● What this task involves:
Gather all lines with "positive" from the records.

● Data supplied:
_ _ _ _

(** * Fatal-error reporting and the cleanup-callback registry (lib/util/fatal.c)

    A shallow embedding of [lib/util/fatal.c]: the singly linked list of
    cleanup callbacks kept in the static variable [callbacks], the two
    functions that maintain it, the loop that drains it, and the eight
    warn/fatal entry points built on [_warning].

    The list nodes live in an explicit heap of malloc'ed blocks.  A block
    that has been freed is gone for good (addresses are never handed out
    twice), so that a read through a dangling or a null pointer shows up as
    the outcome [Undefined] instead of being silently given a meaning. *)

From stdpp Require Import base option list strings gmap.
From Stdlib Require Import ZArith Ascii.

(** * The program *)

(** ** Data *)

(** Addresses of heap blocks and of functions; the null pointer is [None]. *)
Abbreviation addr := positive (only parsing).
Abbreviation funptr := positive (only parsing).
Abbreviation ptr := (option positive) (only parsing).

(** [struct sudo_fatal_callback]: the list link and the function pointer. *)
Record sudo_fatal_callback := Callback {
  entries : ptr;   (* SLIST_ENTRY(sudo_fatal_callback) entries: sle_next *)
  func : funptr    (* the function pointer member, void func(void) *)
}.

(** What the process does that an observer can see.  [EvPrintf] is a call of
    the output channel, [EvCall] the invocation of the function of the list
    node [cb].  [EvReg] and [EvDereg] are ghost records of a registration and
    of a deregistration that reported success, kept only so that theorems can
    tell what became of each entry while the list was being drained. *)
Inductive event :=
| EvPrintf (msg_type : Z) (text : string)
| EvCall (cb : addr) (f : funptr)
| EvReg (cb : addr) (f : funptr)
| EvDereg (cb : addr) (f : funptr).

_ _ _ _

● Response:
Abbreviation addr := positive (only parsing).
Abbreviation funptr := positive (only parsing).
Abbreviation ptr := (option positive) (only parsing).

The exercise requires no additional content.